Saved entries
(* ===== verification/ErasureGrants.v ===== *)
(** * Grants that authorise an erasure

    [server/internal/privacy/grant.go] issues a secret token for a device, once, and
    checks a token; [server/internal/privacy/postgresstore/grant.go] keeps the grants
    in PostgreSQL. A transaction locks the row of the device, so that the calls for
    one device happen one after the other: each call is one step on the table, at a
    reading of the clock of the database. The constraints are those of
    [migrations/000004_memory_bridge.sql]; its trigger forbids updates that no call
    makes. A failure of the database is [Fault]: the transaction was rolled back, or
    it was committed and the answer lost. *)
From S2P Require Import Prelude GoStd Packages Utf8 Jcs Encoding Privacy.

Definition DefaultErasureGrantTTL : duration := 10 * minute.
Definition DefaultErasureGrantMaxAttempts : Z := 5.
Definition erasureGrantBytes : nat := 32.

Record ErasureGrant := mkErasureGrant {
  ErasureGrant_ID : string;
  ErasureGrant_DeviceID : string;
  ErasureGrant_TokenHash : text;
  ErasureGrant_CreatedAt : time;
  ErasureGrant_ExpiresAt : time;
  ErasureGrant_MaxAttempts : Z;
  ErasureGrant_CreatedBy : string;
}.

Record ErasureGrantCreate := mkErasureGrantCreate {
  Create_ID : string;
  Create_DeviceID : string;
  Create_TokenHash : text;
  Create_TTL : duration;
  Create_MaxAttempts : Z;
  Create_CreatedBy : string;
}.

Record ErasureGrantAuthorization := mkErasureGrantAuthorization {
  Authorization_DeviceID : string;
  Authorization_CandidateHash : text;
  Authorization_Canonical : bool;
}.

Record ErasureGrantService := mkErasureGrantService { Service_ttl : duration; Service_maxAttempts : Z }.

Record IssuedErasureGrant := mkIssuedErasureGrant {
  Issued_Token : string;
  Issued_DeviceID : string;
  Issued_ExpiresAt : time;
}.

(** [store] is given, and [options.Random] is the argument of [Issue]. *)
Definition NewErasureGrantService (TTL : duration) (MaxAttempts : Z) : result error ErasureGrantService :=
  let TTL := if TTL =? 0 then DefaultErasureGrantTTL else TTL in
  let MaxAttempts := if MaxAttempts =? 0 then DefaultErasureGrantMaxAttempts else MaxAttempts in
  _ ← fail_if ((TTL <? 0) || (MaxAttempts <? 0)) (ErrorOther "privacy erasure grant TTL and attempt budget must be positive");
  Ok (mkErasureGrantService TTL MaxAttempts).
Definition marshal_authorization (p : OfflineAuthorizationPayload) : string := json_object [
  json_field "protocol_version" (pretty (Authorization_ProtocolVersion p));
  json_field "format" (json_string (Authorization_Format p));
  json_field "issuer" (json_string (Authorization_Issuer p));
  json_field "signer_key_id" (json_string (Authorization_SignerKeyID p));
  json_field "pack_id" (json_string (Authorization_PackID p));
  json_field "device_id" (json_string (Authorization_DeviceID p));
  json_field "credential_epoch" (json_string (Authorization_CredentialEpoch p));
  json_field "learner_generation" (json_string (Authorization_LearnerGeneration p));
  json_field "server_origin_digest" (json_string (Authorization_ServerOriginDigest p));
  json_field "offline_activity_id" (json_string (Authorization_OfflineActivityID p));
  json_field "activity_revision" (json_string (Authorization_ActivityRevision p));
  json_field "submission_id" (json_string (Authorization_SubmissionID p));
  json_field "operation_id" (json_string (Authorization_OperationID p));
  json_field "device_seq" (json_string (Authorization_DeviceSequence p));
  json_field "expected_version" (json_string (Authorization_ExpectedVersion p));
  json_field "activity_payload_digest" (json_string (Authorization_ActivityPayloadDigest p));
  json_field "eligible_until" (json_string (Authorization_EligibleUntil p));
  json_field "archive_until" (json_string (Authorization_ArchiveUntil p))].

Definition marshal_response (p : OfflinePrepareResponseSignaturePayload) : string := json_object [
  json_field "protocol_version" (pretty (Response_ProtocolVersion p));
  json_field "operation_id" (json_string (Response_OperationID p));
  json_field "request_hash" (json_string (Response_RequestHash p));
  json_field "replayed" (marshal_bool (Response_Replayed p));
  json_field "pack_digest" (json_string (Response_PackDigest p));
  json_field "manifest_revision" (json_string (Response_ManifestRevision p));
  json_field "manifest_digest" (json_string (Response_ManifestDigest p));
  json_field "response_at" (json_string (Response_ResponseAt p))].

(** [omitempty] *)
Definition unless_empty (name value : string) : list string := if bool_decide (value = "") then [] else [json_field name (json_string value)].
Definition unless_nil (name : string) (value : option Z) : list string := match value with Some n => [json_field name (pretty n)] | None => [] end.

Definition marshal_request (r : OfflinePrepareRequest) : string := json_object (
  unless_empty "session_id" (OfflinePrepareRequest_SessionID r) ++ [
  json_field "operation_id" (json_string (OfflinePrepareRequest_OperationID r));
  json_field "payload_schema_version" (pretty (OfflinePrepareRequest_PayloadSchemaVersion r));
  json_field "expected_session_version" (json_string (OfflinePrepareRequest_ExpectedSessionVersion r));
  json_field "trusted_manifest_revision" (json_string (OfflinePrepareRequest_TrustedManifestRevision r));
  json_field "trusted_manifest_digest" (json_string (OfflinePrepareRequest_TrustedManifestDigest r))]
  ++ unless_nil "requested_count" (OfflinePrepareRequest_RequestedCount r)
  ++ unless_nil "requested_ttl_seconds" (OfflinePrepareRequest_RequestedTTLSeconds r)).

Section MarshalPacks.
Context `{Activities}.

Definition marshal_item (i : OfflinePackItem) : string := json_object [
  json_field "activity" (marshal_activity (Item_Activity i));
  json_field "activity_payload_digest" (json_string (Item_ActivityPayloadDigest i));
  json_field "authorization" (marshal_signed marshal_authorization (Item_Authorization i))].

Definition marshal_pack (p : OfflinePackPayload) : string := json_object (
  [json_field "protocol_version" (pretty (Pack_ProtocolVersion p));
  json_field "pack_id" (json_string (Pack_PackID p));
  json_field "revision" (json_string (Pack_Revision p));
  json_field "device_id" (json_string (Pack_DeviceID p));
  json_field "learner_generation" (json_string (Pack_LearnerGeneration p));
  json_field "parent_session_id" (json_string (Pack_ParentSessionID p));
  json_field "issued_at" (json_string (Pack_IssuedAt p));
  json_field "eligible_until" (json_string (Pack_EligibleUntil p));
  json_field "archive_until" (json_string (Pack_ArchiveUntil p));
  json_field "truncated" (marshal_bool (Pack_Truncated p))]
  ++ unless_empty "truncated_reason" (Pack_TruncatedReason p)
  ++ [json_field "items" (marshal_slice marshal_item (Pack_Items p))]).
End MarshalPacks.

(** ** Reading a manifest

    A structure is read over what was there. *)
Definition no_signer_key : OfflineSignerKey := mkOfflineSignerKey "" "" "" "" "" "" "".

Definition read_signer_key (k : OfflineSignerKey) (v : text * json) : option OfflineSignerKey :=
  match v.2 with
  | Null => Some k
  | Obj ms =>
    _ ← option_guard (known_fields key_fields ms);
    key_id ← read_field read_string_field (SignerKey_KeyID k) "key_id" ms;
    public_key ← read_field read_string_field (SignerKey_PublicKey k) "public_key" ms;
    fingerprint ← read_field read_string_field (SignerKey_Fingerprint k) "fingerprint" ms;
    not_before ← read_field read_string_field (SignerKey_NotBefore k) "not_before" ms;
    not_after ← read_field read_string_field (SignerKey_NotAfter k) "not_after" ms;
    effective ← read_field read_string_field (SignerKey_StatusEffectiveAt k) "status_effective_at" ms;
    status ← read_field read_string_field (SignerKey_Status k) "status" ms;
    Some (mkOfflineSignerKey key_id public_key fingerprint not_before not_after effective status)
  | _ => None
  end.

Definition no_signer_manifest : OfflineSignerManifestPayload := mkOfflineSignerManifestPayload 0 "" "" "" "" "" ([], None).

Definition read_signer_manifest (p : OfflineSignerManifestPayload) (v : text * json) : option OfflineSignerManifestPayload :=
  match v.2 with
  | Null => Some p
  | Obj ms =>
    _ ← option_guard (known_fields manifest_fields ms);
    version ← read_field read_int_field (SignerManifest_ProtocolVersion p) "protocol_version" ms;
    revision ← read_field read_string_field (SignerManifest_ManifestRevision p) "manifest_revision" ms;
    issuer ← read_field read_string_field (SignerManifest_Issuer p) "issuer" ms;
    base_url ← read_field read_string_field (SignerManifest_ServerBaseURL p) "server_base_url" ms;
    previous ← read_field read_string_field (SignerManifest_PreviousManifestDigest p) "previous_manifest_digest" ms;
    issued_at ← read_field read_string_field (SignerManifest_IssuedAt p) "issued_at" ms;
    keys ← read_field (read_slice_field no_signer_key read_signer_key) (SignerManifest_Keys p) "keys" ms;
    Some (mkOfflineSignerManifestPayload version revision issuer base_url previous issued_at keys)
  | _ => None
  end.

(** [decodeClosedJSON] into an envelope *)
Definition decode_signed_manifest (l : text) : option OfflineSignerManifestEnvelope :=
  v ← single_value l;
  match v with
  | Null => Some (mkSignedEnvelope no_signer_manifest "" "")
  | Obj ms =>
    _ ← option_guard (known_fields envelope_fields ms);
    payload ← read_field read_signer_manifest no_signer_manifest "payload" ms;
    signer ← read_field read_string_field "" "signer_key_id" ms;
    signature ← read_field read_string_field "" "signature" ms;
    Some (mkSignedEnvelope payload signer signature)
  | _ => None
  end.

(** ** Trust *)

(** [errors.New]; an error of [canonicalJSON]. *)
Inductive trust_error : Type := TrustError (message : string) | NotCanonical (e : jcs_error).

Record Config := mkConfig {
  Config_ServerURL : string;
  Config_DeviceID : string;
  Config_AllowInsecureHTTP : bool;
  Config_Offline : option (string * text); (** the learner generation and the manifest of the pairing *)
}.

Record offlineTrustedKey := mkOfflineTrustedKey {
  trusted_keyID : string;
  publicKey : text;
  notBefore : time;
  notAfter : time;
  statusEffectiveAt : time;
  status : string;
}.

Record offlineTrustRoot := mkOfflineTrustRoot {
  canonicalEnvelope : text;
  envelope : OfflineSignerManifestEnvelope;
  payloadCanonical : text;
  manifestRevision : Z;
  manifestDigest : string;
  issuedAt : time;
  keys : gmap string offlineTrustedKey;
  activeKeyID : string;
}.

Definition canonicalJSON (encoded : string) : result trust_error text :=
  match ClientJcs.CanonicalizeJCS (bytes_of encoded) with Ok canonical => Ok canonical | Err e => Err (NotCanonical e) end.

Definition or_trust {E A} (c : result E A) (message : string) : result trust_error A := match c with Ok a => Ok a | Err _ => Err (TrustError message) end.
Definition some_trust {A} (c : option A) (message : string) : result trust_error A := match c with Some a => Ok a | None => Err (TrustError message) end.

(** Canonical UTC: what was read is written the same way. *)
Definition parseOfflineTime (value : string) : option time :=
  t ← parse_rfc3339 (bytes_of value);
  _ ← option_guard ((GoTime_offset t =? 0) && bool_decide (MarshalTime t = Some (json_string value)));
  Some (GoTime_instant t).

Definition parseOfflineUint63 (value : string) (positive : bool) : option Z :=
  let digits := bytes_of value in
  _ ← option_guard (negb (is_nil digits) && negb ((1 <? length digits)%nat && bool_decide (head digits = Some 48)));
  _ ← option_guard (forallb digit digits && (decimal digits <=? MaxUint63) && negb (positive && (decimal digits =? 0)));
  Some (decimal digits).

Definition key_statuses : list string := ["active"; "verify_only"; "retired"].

■ Exercise prompt
Looking at the records above, return exactly the lines from the line with "(json_string (Response_RequestHash p));" to the line with "Definition unless_empty (name", both ends included.

■ Response to the exercise
  json_field "request_hash" (json_string (Response_RequestHash p));
  json_field "replayed" (marshal_bool (Response_Replayed p));
  json_field "pack_digest" (json_string (Response_PackDigest p));
  json_field "manifest_revision" (json_string (Response_ManifestRevision p));
  json_field "manifest_digest" (json_string (Response_ManifestDigest p));
  json_field "response_at" (json_string (Response_ResponseAt p))].

(** [omitempty] *)
Definition unless_empty (name value : string) : list string := if bool_decide (value = "") then [] else [json_field name (json_string value)].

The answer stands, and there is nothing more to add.